Calculator for German Family Law


Inflation rate calculator, consumer price index (cpi) and price rise

When calculating the gains accrued during marriage, the inflation rate has to be taken into account (by indexing). The initials assets, brought into the marriage on the wedding day, change value over time according to the inflation rate. The price rise is defined by the change of  consumer price index (cpi) between the starting and the ending date of the relevant period. The annual averages used in the calculations on the site is based on the German consumer price index (cpi), surveyed and published since 1948 by the German Federal Office of Statistics.

Calculate the inflation rate from the consumer price index:

This inflation calculator calculates the price increase and average inflation for a period from the consumer price index (CPI). Entering the first and last year sets the relevant time period. The smallest period to be considered is one year. The final amount is calculated based on the entered starting amount and the consumer price index (cpi) in Germany. The price rise is defined as the percentage change in prices between the starting and the ending date of the relevant period. From the consumer price index at the beginning and end, the average inflation per year is calculated. All amounts can be indicated in both Euros (€) and Deutsche Mark (DM).

Enter values and click the [Calculate] button:

Year: Amount: CPI: Currency:
Start:
End:
Price rise: %
Avarage inflation rate p. a.: %

Notes on the inflation rate calculator

Consumer price index for Germany:

The consumer price index is a key indicator of price development. The percentage change in the consumer price index is referred to as an inflation rate or price increase rate. A time period with a rising price index is called inflation, a falling price index deflation. The consumer price index for Germany - long series from 1948 - is published monthly as a table by the Federal Statistical Office. This table contains various price indices for the period 1948 to 1991 and since 1991 an unified consumer price index and an index of retail prices. This table of the Federal Statistical Office contains monthly and annual values ​​for the various key figures. Only the current average annual values ​​of consumer price development are taken into account in this inflation rate calculator. If an annual number greater than 2016 is entered, the index is calculated using an interpolation of the last 5 years.

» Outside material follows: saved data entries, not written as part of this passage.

(* ===== verification/FdLimit.v ===== *)
(** * internal/fdlimit: the file descriptor budget

    [Sufficient] compares the soft limit with what a probe concurrency needs, in
    uint64 arithmetic; reading the limit is a parameter. *)

From S2P Require Import Prelude.
Open Scope Z_scope.

Definition perProbe : Z := 2.
Definition headroom : Z := 64.

(** [softLimit]: Getrlimit on Unix, never available elsewhere. *)
Definition softLimit_unix {E} (getrlimit : res E Z) : res E Z :=
  match getrlimit with
  | Fail err => Fail err
  | Ok Cur => Ok Cur
  end.
Definition errNotSupported : string :=
  "reading the file descriptor limit is not supported on this platform".
Definition softLimit_other : res string Z := Fail errNotSupported.

(** The conversion from int to uint64 wraps, and so do the product and the sum. *)
Definition Sufficient {E} (softLimit : res E Z) (maxConcurrent : Z) : bool * Z * Z :=
  if maxConcurrent <=? 0 then (true, 0, 0)
  else match softLimit with
       | Fail _ => (true, 0, 0)
       | Ok soft =>
           let needed := wrap_u64 (wrap_u64 (wrap_u64 maxConcurrent * perProbe) + headroom) in
           (needed <=? soft, soft, needed)
       end.

(** For every concurrency below 2^63 - 32 the answer is exact: the limit
    suffices when it covers two descriptors per probe and the headroom, and
    always does when the concurrency is unlimited or the limit is unknown. *)
Theorem Sufficient_exact {E} (softLimit : res E Z) maxConcurrent :
  maxConcurrent < 2 ^ 63 - 32 →
  let '(ok, soft, needed) := Sufficient softLimit maxConcurrent in
  (ok = true ↔ maxConcurrent ≤ 0 ∨ match softLimit with
                                   | Ok limit => 2 * maxConcurrent + 64 ≤ limit
                                   | Fail _ => True
                                   end)
  ∧ (0 < maxConcurrent → is_ok softLimit = true → needed = 2 * maxConcurrent + 64).
Proof.
  intros Hmax. unfold Sufficient, perProbe, headroom.
  destruct (Z.leb_spec maxConcurrent 0); [split; [split; [by left|done]|lia]|].
  destruct softLimit as [limit|e]; [|split; [split; [by right|done]|done]].
  rewrite (wrap_u64_id maxConcurrent), (wrap_u64_id (maxConcurrent * 2)),
    (wrap_u64_id (maxConcurrent * 2 + 64)) by lia.
  rewrite Z.leb_le. split; [|lia]. split; [right; lia|intros [?|?]; lia].
Qed.

Lemma Sufficient_exact_witness : (Sufficient (E := ()) (Ok 1064) 500).1.1 = true.
Proof.
  exact (proj2 (proj1 (Sufficient_exact (E := ()) (Ok 1064) 500 ltac:(lia))) (or_intror (Z.le_refl 1064))).
Defined.

(** At the bound the sum wraps to zero, and any limit seems to suffice. *)
Example Sufficient_overflows : Sufficient (E := ()) (Ok 1024) (2 ^ 63 - 32) = (true, 1024, 0).
Proof. vm_compute. reflexivity. Qed.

Calculating the consumer price index (CPI):

In the published table, the index is presented as a percentage value against a base year. For the years 1948 to 1990 the consumer price index with base year 1995 (index = 100) is used. The consumer price index of 1948 to 1961 is taken from the column "4-Personenhaushalt von Arbeitern und Angestellten" and from 1962 to 1990 the column "Alle privaten Haushalte". From 1991, the consumer price index is used as the basis for calculation with base year 2010 (index = 100).

Calculate price increase:

The amount at the end is calculated from the product of the amount at the beginning and the ratio of the index at the end to the index at the beginning. The percentage price increase is calculated as the difference between the amount at the beginning and at the end relating to the amount at the beginning. That is, the sum of the amount at the beginning and the percentage of the price increase gives the amount at the end.

Average inflation per year:

Average inflation corresponds to the rate of inflation (rate of price increases) per year and indicates the percentage by which the prices have risen on an average per year.

Historical price development in Germany:

The lowest inflation rate per year over the entire period considered was from 1949 to 1950 with a negative consumer price index of -1.4. This means that Germany has experienced a deflation during this period, which had already begun in 1948 and ended in 1950. The maximum inflation rate was from 1991 to 1992 shortly after the German reunification with a consumer price index of 3.6.